In the car, the senior lieutenant could no longer contain his curiosity. He had already spent hours agonizing over the best possible reason to stop by the passport desk and say something to the lovely little donut with red lips. The captain had crippled these reveries without missing a stride.

«Marat, what’d you say to her?» asked Vanya.

«Who?»

«Galya Nesterova. Back there, on the stairs.»

«Ah, Galya… I don’t recall. I just kind of blurted something.» Valeyev sat at the wheel, watching the road.

«What do you mean you don’t recall? She…» Vanya’s creaky brain had trouble grasping how someone could be so careless with such miracle-working words.

«Must be nice to have titties on your mind right now. It’s not like we’re going to a murder or anything.»

«Who got killed?» Vanya banished from his mind a vision of Galya’s legs beheld from an inappropriate angle.

«The Police Patrol Service found a male corpse in an apartment. They’ve detained a woman at the scene.» The Captain flew through the intersection on a fading yellow. «It’d be good to get there before Elena.»

«The Noose?»

The Noose was Homicide’s nickname for Senior Detective Elena Petelina. Homicide didn’t come up with the name – the felons had. And it wasn’t just because her last name sounded like petlya – the Russian word for «noose.» As a detective, Petelina was meticulous, cerebral and severe. If she sensed a murderer, she’d latch on and never let go. Inch by inch, she’d tighten the evidence round the suspect’s neck. She hassled field ops and forensics to no end, but her cases never fell apart at trial and were never rejected for further investigation.

Vanya had noticed that Valeyev always tried to work with Petelina. Rumor had it that they had been classmates, but the captain didn’t like to talk about his younger days. He was always informal with the detective, even though she was his senior. But that didn’t mean anything. Ladies liked the captain. His shameless approach could shatter the ice encasing the hearts of beauties you wouldn’t believe. And yet when it came to Petelina, Valeyev never seemed as sure of himself. Around her, he might as well have been some high-school milksop in the presence of a supermodel.

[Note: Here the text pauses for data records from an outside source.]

(** C8: the timeslot channel is never received from.  In every execution
    the driver was handed exactly the encodings of the messages that [loop]
    received from [dev.write] (the [SelectWrite] steps), each of which a
    caller had sent on [dev.write]; and every message sent on
    [dev.writeInTimeslot] is still blocked in its send as long as that
    channel is open (closing it ends the blocked sends). *)
Theorem writeInTimeslot_never_received opened ls s :
  trace (started opened) ls s ->
  drained s = omap received_from_write ls /\
  written s = map Encode (drained s) /\
  drained s `prefix_of` omap sent_on_write ls /\
  (writeInTimeslot_closed s = false ->
     writeInTimeslot_q s = omap sent_on_writeInTimeslot ls) /\
  (writeInTimeslot_closed s = true -> writeInTimeslot_q s = []).
Proof.
  intros Ht.
  assert (drained s = omap received_from_write ls /\
          written s = map Encode (omap received_from_write ls) /\
          (write_closed s = false ->
             omap received_from_write ls ++ write_q s = omap sent_on_write ls) /\
          (write_closed s = true -> write_q s = []) /\
          omap received_from_write ls `prefix_of` omap sent_on_write ls /\
          (writeInTimeslot_closed s = false ->
             writeInTimeslot_q s = omap sent_on_writeInTimeslot ls) /\
          (writeInTimeslot_closed s = true -> writeInTimeslot_q s = [])) as Hinv.
  2:{ destruct Hinv as (Hd & Hw & _ & _ & Hpre & Hts & Htsc).
      rewrite Hd. tauto. }
  remember (started opened) as s0 eqn:Hs0.
  induction Ht as [|s ls s' l s'' Ht IH Hstep]; subst.
  - simpl. repeat split; done.
  - destruct (IH eq_refl) as (Hd & Hw & Hopen & Hclosed & Hpre & Hts & Htsc). clear IH.
    rewrite !omap_app.
    inversion Hstep; subst; simpl in *; rewrite ?app_nil_r.
    all: try (repeat split; intros; try done; by auto).
    + (* a caller sends on dev.write *)
      destruct (write_closed s') eqn:Hc; simpl; rewrite ?Hc;
        repeat split; intros; try done;
        try (by auto); try (by apply prefix_app_r);
        try (rewrite app_assoc; by rewrite Hopen).
    + (* a caller sends on dev.writeInTimeslot *)
      destruct (writeInTimeslot_closed s') eqn:Hc; simpl; rewrite ?Hc;
        repeat split; intros; try done; try (by auto);
        try (by apply Htsc); try (by rewrite Hts).
    + (* loop receives from dev.write *)
      destruct (write_closed s') eqn:Hc.
      { rewrite Hclosed in H2 by done. done. }
      specialize (Hopen eq_refl). rewrite H2 in Hopen.
      repeat split; intros; try done; try (by auto).
      * by rewrite Hd.
      * by rewrite Hw, map_app.
      * by rewrite <- app_assoc.
      * exists q. by rewrite <- app_assoc.
Qed.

Vanya could not comprehend the captain’s fascination with the detective. Of course, she was an interesting woman, but she had such a cold gaze and strict voice, and her figure lacked all those nice curvy bits. Basically, she was just like – a noose! Yuck! And therefore not in the least like lovely little Galya from the passport desk. Little lips, little cheeks, little eyes and everything in the right place – front and back! Vanya had been lucky enough to witness firsthand the running exam portion of Galya’s fitness evaluation. Since then, the lovely vision of her in a taut T-shirt had, on more than one occasion, appeared to him in his dreams.

Vanya took a breath and glanced sideways at his senior officer. He really hoped the captain wouldn’t get it in his head to take things further with Galya. He was the kind that could after all.

«We’re here,» said Valeyev turning into the driveway to a Stalin-era apartment building.

He parked snuggly between the ambulance and a police cruiser. Slithering out like an eel through the cracked door, the captain offered a cigarette to a loitering beat cop, exchanged a few words and called to Ivan through the windshield.

«What are you, stuck? Petelina ain’t here yet. Let’s get to work Senior Lieutenant Mayorov! Service stars don’t just fall out of the sky.»

Vanya tried to open his door, assessed the width of the crack – no more than a pack of cigarettes – and, grunting, began to clamber over to the driver’s side.

4

Elena Petelina walked into the lobby of the apartment building.

The crime scene had attracted the typical hubbub. Cops stand smoking in the stairwell, quietly panning some soccer player. She does not know them but as soon as she appears, fists close over cigarettes, stomachs are gathered in and something like «Good evening, detective!» echoes in her wake – to be replaced by a respectful whisper once she has passed: «That’s her – that’s the Noose.» Elena doesn’t take offense. As Colonel Kharchenko puts it, only the best detectives are given nicknames.

Detective Petelina always tries to visit the crime scene herself. Evidence gathered in the first hours of the investigation is always the most precise. Better see for yourself than sift for it later among barren reports.